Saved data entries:
· · · · ·

Fixpoint parse_postfix (turns : nat) (expr : ASTExpr) (ctx : ExprContext) : Action (option ASTExpr) :=
  match turns with
  | O => no_result
  | S turns =>
      let! type := the_type in
      match type with
      | TOKEN_LPAREN => let? expr := parse_call_expr expr in parse_postfix turns expr ctx
      | TOKEN_LBRACKET => let? expr := parse_index_expr expr in parse_postfix turns expr ctx
      | TOKEN_DOT => let? expr := parse_field_expr expr in parse_postfix turns expr ctx
      | TOKEN_LBRACE | TOKEN_LESS =>
          let! literal := starts_struct_lit expr ctx in
          if literal : bool then let? expr := parse_struct_lit_expr expr in parse_postfix turns expr ctx
          else done (Some expr)
      | _ => done (Some expr)
      end
  end.

(** The [while] over an array's elements. *)
Fixpoint array_elements (turns : nat) (elements : list ASTExpr) : Action (option (list ASTExpr)) :=
  match turns with
  | O => no_result
  | S turns =>
      let! closed := at_type TOKEN_RBRACKET in
      if closed : bool then done (Some elements)
      else
        let! ended := at_type TOKEN_EOF in
        if ended : bool then parser_error "expected ']' to close the elements" ;; done None
        else
          let? element := parse_expression EXPR_ANY in
          let elements := elements ++ [element] in
          let! comma := at_type TOKEN_COMMA in
          if comma : bool then parser_next_token ;; array_elements turns elements
          else done (Some elements)
  end.

(** The literal a token holds, [None] when it holds another member. *)
Definition token_literal (token : Token) : option Literal :=
  match token_type token, token_value token with
  | TOKEN_INT, Some (as_int value) => Some (LITERAL_INT value)
  | TOKEN_FLOAT, Some (as_float value) => Some (LITERAL_FLOAT value)
  | TOKEN_STRING, Some (as_string text) => Some (LITERAL_STRING text)
  | TOKEN_TRUE, _ => Some (LITERAL_BOOL true)
  | TOKEN_FALSE, _ => Some (LITERAL_BOOL false)
  | _, _ => None
  end.

Definition parse_array_lit (span : Span) : Action (option ASTExpr) :=
  parser_next_token ;;
  let? elements := array_elements fuel [] in
  when parser_expect TOKEN_RBRACKET "expected ']' after an array's elements" in
  parser_next_token ;;
  done (Some (ast_array_lit_expr_create span elements)).

Definition parse_literal (span : Span) : Action (option ASTExpr) :=
  let! token := the_current in
  match token_literal token with
  | Some literal => parser_next_token ;; done (Some (ast_literal_expr_create span literal))
  | None => no_result
  end.

Definition parse_builtin (span : Span) : Action (option ASTExpr) :=
  let! token := the_current in
  let name := token_lexeme token in
  parser_next_token ;;
  let! applied := at_type TOKEN_LESS in
  let? type_expr :=
    (if applied : bool then
       let! ident := make_ident span name in
       let? apply := parse_type_args_for ident in
       done (Some (Some apply))
     else done (Some None)) in
  let! ident := make_ident span name in
  done (Some (ast_builtin_expr_create span ident type_expr)).

Definition parse_name (span : Span) : Action (option ASTExpr) :=
  let! token := the_current in
  let lexeme := token_lexeme token in
  parser_next_token ;;
  let! less := at_type TOKEN_LESS in
  let! applied :=
    (if less : bool then
       let! colons := parser_type_args_precede_colons fuel in
       if colons : bool then done true else parser_type_args_precede_a_call fuel
     else done false) in
  let? owner_type_expr :=
    (if applied : bool then
       let! ident := make_ident span lexeme in
       let? owner := parse_type_args_for ident in
       done (Some (Some owner))
     else done (Some None)) in
  let! qualified := at_type TOKEN_COLON_COLON in
  if qualified : bool then
    let! qualifier := make_ident span lexeme in
    parser_next_token ;;
    when parser_expect TOKEN_IDENT "expected a name after '::'" in
    let! member := current_ident in
    parser_next_token ;;
    let! again := at_type TOKEN_COLON_COLON in
    if again : bool then parser_error "a qualified name has one '::', as 'Module::name'" ;; done None
    else done (Some (ast_qualified_expr_create span qualifier member owner_type_expr))
  else
    let! name := make_ident span lexeme in
    done (Some (EXPR_NAME span name owner_type_expr)).

Definition parse_parenthesized : Action (option ASTExpr) :=
  parser_next_token ;;
  let? node := parse_expression EXPR_ANY in
  when parser_expect TOKEN_RPAREN "expected ')'" in
  parser_next_token ;;
  done (Some node).

Definition parse_primary : Action (option ASTExpr) :=
  let! span := parser_span in
  let! type := the_type in
  match type with
  | TOKEN_LBRACKET => parse_array_lit span
  | TOKEN_INT | TOKEN_FLOAT | TOKEN_STRING | TOKEN_TRUE | TOKEN_FALSE => parse_literal span
  | TOKEN_BUILTIN => parse_builtin span
  | TOKEN_IDENT => parse_name span
  | TOKEN_LPAREN => parse_parenthesized
  | _ => parser_error_found "expected an expression" ;; done None
  end.

Definition parse_cast (span : Span) (ctx : ExprContext) : Action (option ASTExpr) :=
  let? type_expr := parse_type_expr fuel in
  let target := ast_cast_expr_create span type_expr in
  let? args := parse_call_args in
  parse_postfix fuel (ast_call_expr_create span target args) ctx.

Fixpoint parse_unary (depth : nat) (ctx : ExprContext) : Action (option ASTExpr) :=
  match depth with
  | O => no_result
  | S depth =>
      let! span := parser_span in
      let! type := the_type in
      let! cast := (if decide (type = TOKEN_MUL) then parser_star_precedes_a_cast fuel else done false) in
      if cast : bool then parse_cast span ctx
      else
        match type with
        | TOKEN_MUL =>
            parser_next_token ;; let? target := parse_unary depth ctx in done (Some (ast_deref_expr_create span target))
        | TOKEN_NOT =>
            parser_next_token ;; let? target := parse_unary depth ctx in done (Some (ast_not_expr_create span target))
        | TOKEN_MINUS =>
            parser_next_token ;; let? target := parse_unary depth ctx in done (Some (ast_neg_expr_create span target))
        | _ => let? primary := parse_primary in parse_postfix fuel primary ctx
        end
  end.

· · · · ·

#### WHAT YOU HAVE TO DO:
Write every record out again, letter for letter.

#### RESULT FOR THIS EXERCISE:
Fixpoint parse_postfix (turns : nat) (expr : ASTExpr) (ctx : ExprContext) : Action (option ASTExpr) :=
  match turns with
  | O => no_result
  | S turns =>
      let! type := the_type in
      match type with
      | TOKEN_LPAREN => let? expr := parse_call_expr expr in parse_postfix turns expr ctx
      | TOKEN_LBRACKET => let? expr := parse_index_expr expr in parse_postfix turns expr ctx
      | TOKEN_DOT => let? expr := parse_field_expr expr in parse_postfix turns expr ctx
      | TOKEN_LBRACE | TOKEN_LESS =>
          let! literal := starts_struct_lit expr ctx in
          if literal : bool then let? expr := parse_struct_lit_expr expr in parse_postfix turns expr ctx
          else done (Some expr)
      | _ => done (Some expr)
      end
  end.

(** The [while] over an array's elements. *)
Fixpoint array_elements (turns : nat) (elements : list ASTExpr) : Action (option (list ASTExpr)) :=
  match turns with
  | O => no_result
  | S turns =>
      let! closed := at_type TOKEN_RBRACKET in
      if closed : bool then done (Some elements)
      else
        let! ended := at_type TOKEN_EOF in
        if ended : bool then parser_error "expected ']' to close the elements" ;; done None
        else
          let? element := parse_expression EXPR_ANY in
          let elements := elements ++ [element] in
          let! comma := at_type TOKEN_COMMA in
          if comma : bool then parser_next_token ;; array_elements turns elements
          else done (Some elements)
  end.

(** The literal a token holds, [None] when it holds another member. *)
Definition token_literal (token : Token) : option Literal :=
  match token_type token, token_value token with
  | TOKEN_INT, Some (as_int value) => Some (LITERAL_INT value)
  | TOKEN_FLOAT, Some (as_float value) => Some (LITERAL_FLOAT value)
  | TOKEN_STRING, Some (as_string text) => Some (LITERAL_STRING text)
  | TOKEN_TRUE, _ => Some (LITERAL_BOOL true)
  | TOKEN_FALSE, _ => Some (LITERAL_BOOL false)
  | _, _ => None
  end.

Definition parse_array_lit (span : Span) : Action (option ASTExpr) :=
  parser_next_token ;;
  let? elements := array_elements fuel [] in
  when parser_expect TOKEN_RBRACKET "expected ']' after an array's elements" in
  parser_next_token ;;
  done (Some (ast_array_lit_expr_create span elements)).

Definition parse_literal (span : Span) : Action (option ASTExpr) :=
  let! token := the_current in
  match token_literal token with
  | Some literal => parser_next_token ;; done (Some (ast_literal_expr_create span literal))
  | None => no_result
  end.

Definition parse_builtin (span : Span) : Action (option ASTExpr) :=
  let! token := the_current in
  let name := token_lexeme token in
  parser_next_token ;;
  let! applied := at_type TOKEN_LESS in
  let? type_expr :=
    (if applied : bool then
       let! ident := make_ident span name in
       let? apply := parse_type_args_for ident in
       done (Some (Some apply))
     else done (Some None)) in
  let! ident := make_ident span name in
  done (Some (ast_builtin_expr_create span ident type_expr)).

Definition parse_name (span : Span) : Action (option ASTExpr) :=
  let! token := the_current in
  let lexeme := token_lexeme token in
  parser_next_token ;;
  let! less := at_type TOKEN_LESS in
  let! applied :=
    (if less : bool then
       let! colons := parser_type_args_precede_colons fuel in
       if colons : bool then done true else parser_type_args_precede_a_call fuel
     else done false) in
  let? owner_type_expr :=
    (if applied : bool then
       let! ident := make_ident span lexeme in
       let? owner := parse_type_args_for ident in
       done (Some (Some owner))
     else done (Some None)) in
  let! qualified := at_type TOKEN_COLON_COLON in
  if qualified : bool then
    let! qualifier := make_ident span lexeme in
    parser_next_token ;;
    when parser_expect TOKEN_IDENT "expected a name after '::'" in
    let! member := current_ident in
    parser_next_token ;;
    let! again := at_type TOKEN_COLON_COLON in
    if again : bool then parser_error "a qualified name has one '::', as 'Module::name'" ;; done None
    else done (Some (ast_qualified_expr_create span qualifier member owner_type_expr))
  else
    let! name := make_ident span lexeme in
    done (Some (EXPR_NAME span name owner_type_expr)).

Definition parse_parenthesized : Action (option ASTExpr) :=
  parser_next_token ;;
  let? node := parse_expression EXPR_ANY in
  when parser_expect TOKEN_RPAREN "expected ')'" in
  parser_next_token ;;
  done (Some node).

Definition parse_primary : Action (option ASTExpr) :=
  let! span := parser_span in
  let! type := the_type in
  match type with
  | TOKEN_LBRACKET => parse_array_lit span
  | TOKEN_INT | TOKEN_FLOAT | TOKEN_STRING | TOKEN_TRUE | TOKEN_FALSE => parse_literal span
  | TOKEN_BUILTIN => parse_builtin span
  | TOKEN_IDENT => parse_name span
  | TOKEN_LPAREN => parse_parenthesized
  | _ => parser_error_found "expected an expression" ;; done None
  end.

Definition parse_cast (span : Span) (ctx : ExprContext) : Action (option ASTExpr) :=
  let? type_expr := parse_type_expr fuel in
  let target := ast_cast_expr_create span type_expr in
  let? args := parse_call_args in
  parse_postfix fuel (ast_call_expr_create span target args) ctx.

Fixpoint parse_unary (depth : nat) (ctx : ExprContext) : Action (option ASTExpr) :=
  match depth with
  | O => no_result
  | S depth =>
      let! span := parser_span in
      let! type := the_type in
      let! cast := (if decide (type = TOKEN_MUL) then parser_star_precedes_a_cast fuel else done false) in
      if cast : bool then parse_cast span ctx
      else
        match type with
        | TOKEN_MUL =>
            parser_next_token ;; let? target := parse_unary depth ctx in done (Some (ast_deref_expr_create span target))
        | TOKEN_NOT =>
            parser_next_token ;; let? target := parse_unary depth ctx in done (Some (ast_not_expr_create span target))
        | TOKEN_MINUS =>
            parser_next_token ;; let? target := parse_unary depth ctx in done (Some (ast_neg_expr_create span target))
        | _ => let? primary := parse_primary in parse_postfix fuel primary ctx
        end
  end.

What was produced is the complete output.